Megan by Megan Thee Stallion album review by Sam Franzini for Northern Transmissions

7.3

MEGAN

Megan Thee Stallion

The Megan Thee Stallion ethos can be distilled into a single lyric from “NDA,” the first track on her 2022 album Traumazine. “Kill a bitch, all I need is a pencil and a pad.” You can brag about taking any man you want, or how much money you have, but Megan’s ability to write a damn good lyric is something she’s flaunted for her entire career — often, it’s the defining measure of her songs.

Though the era of MEGAN started last fall, with the electric guitar-laden “Cobra,” things sped up this winter with the release of “HISS,” a hardcore, fast-paced diss towards the music industry and the many people who continue to take Tory Lanez’ side after their infamous shooting incident. “Every time I get mentioned, one of y’all bitch-ass n****s get twenty-four hours of attention,” she says on the spoken-word intro, mentioning the burgeoning rappers who use her name to get by. “HISS” also features the line that launched a thousand tweets, “These hoes don’t be mad at Megan, these hoes mad at Megan’s Law,” a diss at Nicki Minaj’s husband, a registered sex offender. Nicki went on a massive, immature and one-sided Twitter rant towards her former friend, but Meg stayed classy and said nothing. One line on “Rattle” hints at Nicki’s threat on her awful diss track “Big Foot”; Megan taunts, “Ain’t got no tea on me, this ho think she TMZ.” Beef squashed, the resulting record focuses on her usual topics — money, sex, and how hot she is.

Like most modern rap albums, MEGAN’s half gems and half filler. It’s a symptom with each of her albums, not helped by the extensive, 18-song tracklist. “Broke His Heart” is simply a meditation on how good her pussy is with repetitive lyrics; “Worthy” is a Lizzo-lite affirmation session (“I’m worthy, not worthless”); “Where Them Girls At” is interrupted by an awful sample; the slow jam of “Spin” feels out of place here, even with a sleek Victoria Monét assist; and even though “Otaku Hot Girl” is peppered with references to the point of overkill, “Mamushi” is the most egregious example of her anime obsession, where she and rapper Yuki Chiba trade off Japanese brags, like a language-learning program we don’t necessarily need to be privy to. Even though “Cobra” is a necessary look at her mental health status and substance abuse, intimate and personal, it’s hard to look past the clunker of the lyric “This pussy depressed.” She explores this at least a little better on “Moody Girl,” where she admits she’s a “Sad little bitch, I be twerkin’ and cryin’.”

MEGAN’s highlights are some of her personal best, however. GloRilla assists with “Accent,” which Megan insists she has, though it rarely comes out: “Thicker than my accent / … Pretendin’ he don’t understand me / So we can talk again.” GloRilla is more apt here with her Mephis twang: “Thought he was a city boy until he met a country bitch.” Another successful feature, the bouncy “B.A.S.” sees two partners addressing their shortcomings in a way that suggests it doesn’t matter too much: “He lyin’ to me and I’m lyin’ to him / Fuck it, guess we both ain’t shit.”

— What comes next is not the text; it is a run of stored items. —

Lemma opens_quiet g1 g2 core :
  quiet g1 = quiet g2 ->
  opens g1 core = opens g2 core /\ device_of g1 core = device_of g2 core.
Proof.
  intro H.
  assert (Hc : config g1 = config g2)
    by exact (f_equal (fun t => fst (fst (fst (fst (fst t))))) H).
  unfold opens, device_of. config_rewrite Hc. split; reflexivity.
Qed.

Lemma open_msrs_loop_softc w n : forall core g g',
  for_loop n core (open_msrs_body w) tt g = Done tt g' ->
  forall j,
    if opens g j
    then (In j (zrange core n) ->
          softc g' j = {| fd := dev_open w (device_of g j);
                          last := last (softc g j) |}
          /\ dev_open w (device_of g j) <> -1)
         /\ (~ In j (zrange core n) -> softc g' j = softc g j)
    else softc g' j = softc g j.
Proof.
  induction n as [|n IH]; intros core g g' H j.
  - cbn in H. unfold ret in H. inversion H. subst.
    destruct (opens g' j); [split; [intros []|reflexivity]|reflexivity].
  - cbn [for_loop] in H. apply bind_Done in H. destruct H as ([] & g1 & Hb & Hl).
    pose proof (open_msrs_body_frame _ _ _ _ Hb) as (Hq & _).
    pose proof (open_msrs_body_softc _ _ _ _ Hb) as Hs.
    specialize (IH _ _ _ Hl j).
    destruct (opens_quiet g1 g j Hq) as (Eo & Ed). rewrite Eo, Ed in IH.
    assert (Hj : j <> core -> softc g1 j = softc g j).
    { intro Hne. destruct (opens g core).
      - destruct Hs as (-> & _). unfold upd.
        destruct (Z.eqb_spec j core); [contradiction|reflexivity].
      - now rewrite Hs. }
    cbn [zrange In]. destruct (opens g j) eqn:Ej.
    + destruct IH as (IHin & IHout). split.
      * intros [<-|Hin].
        -- rewrite Ej in Hs. destruct Hs as (Hs & Hd). split; [|exact Hd].
           rewrite IHout by (rewrite zrange_In; lia).
           rewrite Hs. unfold upd. now rewrite Z.eqb_refl.
        -- destruct (IHin Hin) as (E & Hd). split; [|exact Hd].
           rewrite E. f_equal. f_equal. apply Hj.
           apply zrange_In in Hin. lia.
      * intro Hout. rewrite IHout by tauto. apply Hj. intro E. subst. tauto.
    + rewrite IH. destruct (Z.eq_dec j core) as [->|Hne]; [|now apply Hj].
      rewrite Ej in Hs. now rewrite Hs.
Qed.

(** X5: the devices behind the handles.  When [open_msrs] returns, the
    package handle and the handle after it hold the descriptor of the
    device of logical processor 0; on AMD the handle of physical unit [j]
    holds the descriptor of the device of logical processor
    [j * share_count]; on Intel only unit 0 is opened, the handles of the
    other units are left as they were.  No descriptor stored is -1 and no
    [last] is changed. *)
Theorem devices_behind_handles w g g' :
  count_fits g ->
  open_msrs w g = Done tt g' ->
  let n := cpu_count g in
  (fd (softc g' n) = dev_open w 0 /\ fd (softc g' (n + 1)) = dev_open w 0
   /\ dev_open w 0 <> -1)
  /\ (cpu g = AMD ->
      forall j, 0 <= j < n ->
        fd (softc g' j) = dev_open w (s32 (j * share_count g))
        /\ dev_open w (s32 (j * share_count g)) <> -1)
  /\ (cpu g = INTEL ->
      (0 < n -> fd (softc g' 0) = dev_open w 0)
      /\ forall j, 0 < j < n -> softc g' j = softc g j)
  /\ (forall j, last (softc g' j) = last (softc g j)).
Proof.
  intros [H0 H1] H n.
  pose proof (open_msrs_frame _ _ _ H) as (_ & Hlast & _).
  unfold open_msrs in H. rewrite bind_get in H.
  pose proof (open_msrs_loop_softc _ _ _ _ _ H) as L.
  rewrite u32_small in L by lia.
  assert (Hin : forall j, 0 <= j <= n + 1 ->
                  In j (zrange 0 (Z.to_nat (cpu_count g + 2)))).
  { intros j Hj. apply zrange_In. unfold n in Hj. lia. }
  assert (Hextra : forall j, n <= j <= n + 1 ->
            fd (softc g' j) = dev_open w 0 /\ dev_open w 0 <> -1).
  { intros j Hj. specialize (L j). unfold opens, device_of in L.
    destruct (Z.geb_spec j (cpu_count g)) as [_|Hlt]; [|unfold n in Hj; lia].
    cbn [orb] in L. destruct L as (L & _).
    destruct (L (Hin j ltac:(unfold n in *; lia))) as (E & Hd).
    rewrite E. cbn [fd]. split; [reflexivity|exact Hd]. }
  split; [|split; [|split]].
  - destruct (Hextra n ltac:(lia)) as (A & D).
    destruct (Hextra (n + 1) ltac:(lia)) as (B & _). auto.
  - intros Hcpu j Hj. specialize (L j). unfold opens, device_of in L.
    rewrite Hcpu in L. cbn [processor_type_eqb andb negb] in L.
    rewrite orb_true_r in L.
    destruct (Z.geb_spec j (cpu_count g)) as [Hge|_]; [unfold n in Hj; lia|].
    destruct L as (L & _).
    destruct (L (Hin j ltac:(lia))) as (E & Hd).
    rewrite E. cbn [fd]. split; [reflexivity|exact Hd].
  - intros Hcpu. split.
    + intros Hn. specialize (L 0). unfold opens, device_of in L.
      rewrite Hcpu in L. cbn [processor_type_eqb andb negb Z.eqb] in L.
      rewrite orb_true_r in L.
      destruct (Z.geb_spec 0 (cpu_count g)) as [Hge|_]; [unfold n in Hn; lia|].
      destruct L as (L & _).
      destruct (L (Hin 0 ltac:(lia))) as (E & _). rewrite E. reflexivity.
    + intros j Hj. specialize (L j). unfold opens in L.
      rewrite Hcpu in L. cbn [processor_type_eqb andb] in L.
      destruct (Z.geb_spec j (cpu_count g)) as [Hge|_]; [unfold n in Hj; lia|].
      destruct (Z.eqb_spec j 0) as [E|_]; [lia|]. exact L.
  - exact Hlast.
Qed.

(** X6: when the device of logical processor 0 cannot be opened,
    [open_msrs] exits with status 1 at its first index, whatever the
    vendor and the processor count: [perror] on standard error, the
    driver hint on standard output, and no register read. *)
Theorem device_0_must_open w g :
  count_fits g -> dev_open w 0 = -1 ->
  exists g',
    open_msrs w g = Exited 1 g'
    /\ stdout g' = stdout g ++ [PrintDriverHint]
    /\ stderr g' = stderr g ++ [Perror "open"]
    /\ msr_log g' = msr_log g.
Proof.
  intros [H0 H1] Hd. unfold open_msrs. rewrite bind_get.
  rewrite u32_small by lia.
  replace (Z.to_nat (cpu_count g + 2)) with (S (Z.to_nat (cpu_count g + 1)))
    by lia.
  cbn [for_loop]. unfold bind at 1.
  assert (Hopen : exists g',
             open_msrs_open w 0 0 g = Exited 1 g'
             /\ stdout g' = stdout g ++ [PrintDriverHint]
             /\ stderr g' = stderr g ++ [Perror "open"]
             /\ msr_log g' = msr_log g).
  { unfold open_msrs_open, softc_ref. unfold_M.
    destruct ((0 <=? 0) && (0 <? softc_slots g));
      cbn [share_count softc set_oob_log set_softc];
      change (s32 (0 * share_count g)) with 0; rewrite Hd;
      change (-1 =? -1) with true; cbv iota;
      eexists; (split; [reflexivity|]); repeat split. }
  destruct Hopen as (g' & Ho & Hrest). exists g'. split; [|exact Hrest].
  unfold open_msrs_body. rewrite bind_get.
  destruct (0 >=? cpu_count g); [now rewrite Ho|].
  rewrite andb_false_r. now rewrite Ho.
Qed.

(** * What [identify_cpu] prints *)

Lemma identify_cpu_report_run g :
  identify_cpu_report g
  = Done tt
      (emit (if verbose g >? 1
             then [PrintThreads (s32 (cpu_count g * share_count g))
                                (s32 (cpu_count g));
                   match cpu g with
                   | AMD => PrintUnitsAMD (s32 (amd_energy_units g))
                   | INTEL => PrintUnitsIntel (energy_units g)
                   end]
             else []) g).
Proof.
  unfold identify_cpu_report. rewrite bind_get.
  destruct (verbose g >? 1).
  - unfold bind. rewrite printf_run.
    destruct (cpu g); rewrite printf_run, emit_emit; reflexivity.
  - unfold ret. now rewrite emit_nil.
Qed.

Lemma config_verbose_of g1 g2 :
  config g1 = config g2 -> verbose g1 = verbose g2.
Proof. intro H. unfold config in H. injection H. intros. assumption. Qed.

Lemma identify_cpu_before_report w hw g0 g5 g :
  identify_cpu w hw g0 = Done tt g ->
  (exists g1 g2 g3 g4,
     identify_cpu_cpuid w g0 = Done tt g1
     /\ identify_cpu_classify g1 = Done tt g2
     /\ identify_cpu_topology w g2 = Done tt g3
     /\ open_msrs w g3 = Done tt g4
     /\ identify_cpu_units hw g4 = Done tt g5) ->
  stdout g5 = stdout g0 /\ verbose g5 = verbose g0
  /\ (cpu g5 = AMD -> 0 <= amd_energy_units g5 <= 31).
Proof.
  intros _ (g1 & g2 & g3 & g4 & H1 & H2 & H3 & H4 & H5).
  destruct (identify_cpu_cpuid_run w g0) as (v & id & E1 & _).
  rewrite E1 in H1. inversion H1 as [G1]. clear H1 E1.
  apply identify_cpu_classify_Done in H2.
  apply identify_cpu_topology_Done in H3.
  apply open_msrs_frame in H4. destruct H4 as (Hq & _).
  apply identify_cpu_units_Done in H5. destruct H5 as (data & _ & H5).
  destruct (softc_ref_state_config 0 g4) as (Rc & _ & _ & Ro & _).
  pose proof (config_verbose_of _ _ Rc) as Rv.
  assert (Rcpu : cpu (softc_ref_state 0 g4) = cpu g4)
    by (unfold config in Rc; injection Rc; intros; assumption).
  pose proof (unit_field_range data) as Hrange.
  rewrite unit_field_bits in H5.
  assert (Q : stdout g4 = stdout g0 /\ verbose g4 = verbose g0).
  { unfold quiet, config in Hq. injection Hq. intros.
    subst g3. destruct H2 as [H2|H2]; subst g2 g1; cbn_state_all;
      split; congruence. }
  destruct Q as (Qo & Qv).
  destruct (cpu g4) eqn:Ecpu; subst g5; cbn_state; rewrite ?Ro, ?Rv, ?Rcpu.
  - repeat split; try assumption; lia.
  - split; [assumption|]. split; [assumption|]. discriminate.
Qed.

Megan also addresses the rap crowd turning against her simply due to her success — on “HISS,” she said, “Ask a ho why she don’t like me, bet she can’t give you a reason,” but now whether due to jealousy or allegiance to Nicki, she’s finding herself with more enemies than her infectious personality would pull in any other time. On “Rattle,” she seems to accept the sentiment, seeing it for what it is: a joint attempt to take her down. “Only time y’all weak hoes link up / It’s when another bitch tryna get rid of me / Ayy, but fuck it, I’ll go to war with the whole world / Street n****s, rap n***s comin’ for the Hot Girl.” She goes further with the men, calling out their hypocrisy and hesitation dissing other men: “They scared of each other, but beat on the women,” she raps. On “BOA,” too, the initially confusing but ultimately silly sample from Gwen Stefani’s “What You Waiting For?” sets the soundtrack for her to diss people making it big on TikTok, saying that they’re not real rappers. (It also makes for the excellent soundbite of Megan calling out her haters’ failures: “Womp womp womp womp…”)

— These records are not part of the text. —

(** * RgbLightHandler: the light-channel handler of spi_rgbleds

    A shallow embedding of [src/spi_rgbleds/RgbLightHandler.cpp] and the
    properties of its refresh loop and of its transition engine.

    - C++ [float] is IEEE 754 binary32: the Standard Library's executable
      specification [SpecFloat], instantiated at precision 24 and
      exponent bound 128.
    - [vector<float>] is a list of floats, read and written by index.
    - The output sink ([PwmDriver::setRgbw]) and [this_thread::sleep_for]
      are events of a trace.
    - Loops that the source bounds by a float comparison take fuel.
    - The [std::thread] member is a flag that says whether the thread
      object is joinable; assigning to a joinable thread, or destroying
      one, ends the program. *)

From Stdlib Require Import ZArith Bool Lia QArith Qabs.
From Stdlib Require Import Floats.SpecFloat.
From stdpp Require Import base option list relations.

Local Open Scope Z_scope.

(** ** Single-precision floats *)

Module F32.

Definition prec : Z := 24.
Definition emax : Z := 128.

Definition add : spec_float -> spec_float -> spec_float := SFadd prec emax.
Definition sub : spec_float -> spec_float -> spec_float := SFsub prec emax.
Definition div : spec_float -> spec_float -> spec_float := SFdiv prec emax.
Definition ltb : spec_float -> spec_float -> bool := SFltb.
Definition leb : spec_float -> spec_float -> bool := SFleb.
Definition eqb : spec_float -> spec_float -> bool := SFeqb.

(** Conversion of an integer ([int] or [unsigned int]) to [float]:
    round to nearest, ties to even. *)
Definition of_Z (z : Z) : spec_float := binary_normalize prec emax z 0 false.

(** The literals [0.0f], [1.0f] and [0.5f]. *)
Definition zero : spec_float := S754_zero false.
Definition one : spec_float := S754_finite false 8388608 (-23).
Definition half : spec_float := S754_finite false 8388608 (-24).

(** [std::min(a, b)] is [(b < a) ? b : a]; [std::max(a, b)] is
    [(a < b) ? b : a]. *)
Definition min (a b : spec_float) : spec_float := if ltb b a then b else a.
Definition max (a b : spec_float) : spec_float := if ltb a b then b else a.

Definition is_nan (x : spec_float) : bool :=
  match x with S754_nan => true | _ => false end.

(** Zero or a finite nonzero number: neither an infinity nor NaN. *)
Definition is_finite (x : spec_float) : bool :=
  match x with S754_zero _ | S754_finite _ _ _ => true | _ => false end.

(** A float that is a member of the binary32 format. *)
Definition valid (x : spec_float) : bool := valid_binary prec emax x.

(** [0 <= x <= 1], as the comparisons of the machine decide it. *)
Definition in_unit (x : spec_float) : bool := leb zero x && leb x one.

(** The rational a float stands for; [None] for infinities and NaN. *)
Definition to_Q (x : spec_float) : option Q :=
  match x with
  | S754_zero _ => Some 0%Q
  | S754_finite s m e =>
      let v := (inject_Z (Z.pos m) * Qpower 2 e)%Q in
      Some (if s then Qopp v else v)
  | _ => None
  end.

(** [|x - q| <= tol], decided on the exact rationals. *)
Definition within (tol q : Q) (x : spec_float) : bool :=
  match to_Q x with
  | Some v => Qle_bool (Qabs (v - q)) tol
  | None => false
  end.

End F32.

(** ** Colors, events and outcomes *)

(** A [vector<float>]. *)
Definition color : Type := list spec_float.

(** Modelled from the spec: [NUM_COLORS] is a macro of the header
    [RgbLightHandler.h], which is not part of the sources; the spec's
    Color is a 4-channel value (R, G, B, W). *)
Definition NUM_COLORS : nat := 4.

(** [INT_MAX] of the 32-bit [int] that counts the transition steps. *)
Definition INT_MAX : Z := 2147483647.

(** The largest [unsigned int]. *)
Definition UINT_MAX : Z := 4294967295.

(** What the handler does to the outside world: a call of
    [pwmDriver->setRgbw(left, right)] or a
    [this_thread::sleep_for(chrono::milliseconds(ms))]. *)
Inductive event : Type :=
| SetRgbw (left right : color)
| Sleep (ms : Z).

Definition trace : Type := list event.

(** The color pairs a trace pushes to the sink, in order. *)
Definition pushes (tr : trace) : list (color * color) :=
  omap (fun e => match e with SetRgbw l r => Some (l, r) | Sleep _ => None end) tr.

(** How a run ends: it returns, it is cut off by the fuel of the model,
    or it leaves defined behaviour (a vector read past its end, or the
    signed overflow of the step counter). *)
Inductive outcome (A : Type) : Type :=
| Done (a : A)
| OutOfFuel
| Undefined.
Arguments Done {A} a.
Arguments OutOfFuel {A}.
Arguments Undefined {A}.

(** The value a run returned, or a default. *)
Definition returned {A : Type} (d : A) (o : outcome A) : A :=
  match o with Done a => a | _ => d end.

(** ** Patterns *)

(** A pattern has a public [refreshInterval] and a [getColor()] that may
    depend on the pattern's own state: [colorAt n] is the color of the
    [n]-th call, [calls] counts the calls made so far. *)
Record RgbLightPattern : Type := {
  refreshInterval : Z;
  colorAt : nat -> color;
  calls : nat
}.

Megan is a supremely charismatic person and rapper, but MEGAN makes way for too much seriousness, as if she needed to prove herself after the Nicki debacle earlier this year. But “HISS,” which remains MEGAN’s best song, never shied away from the comedy while spitting truth in the next line: “My pussy so famous, might get managed by Kris Jenner next.” Thee Hot Girl dabbles in the fun for a few opportune moments, but MEGAN is less mesmerizing and replayable than previous projects.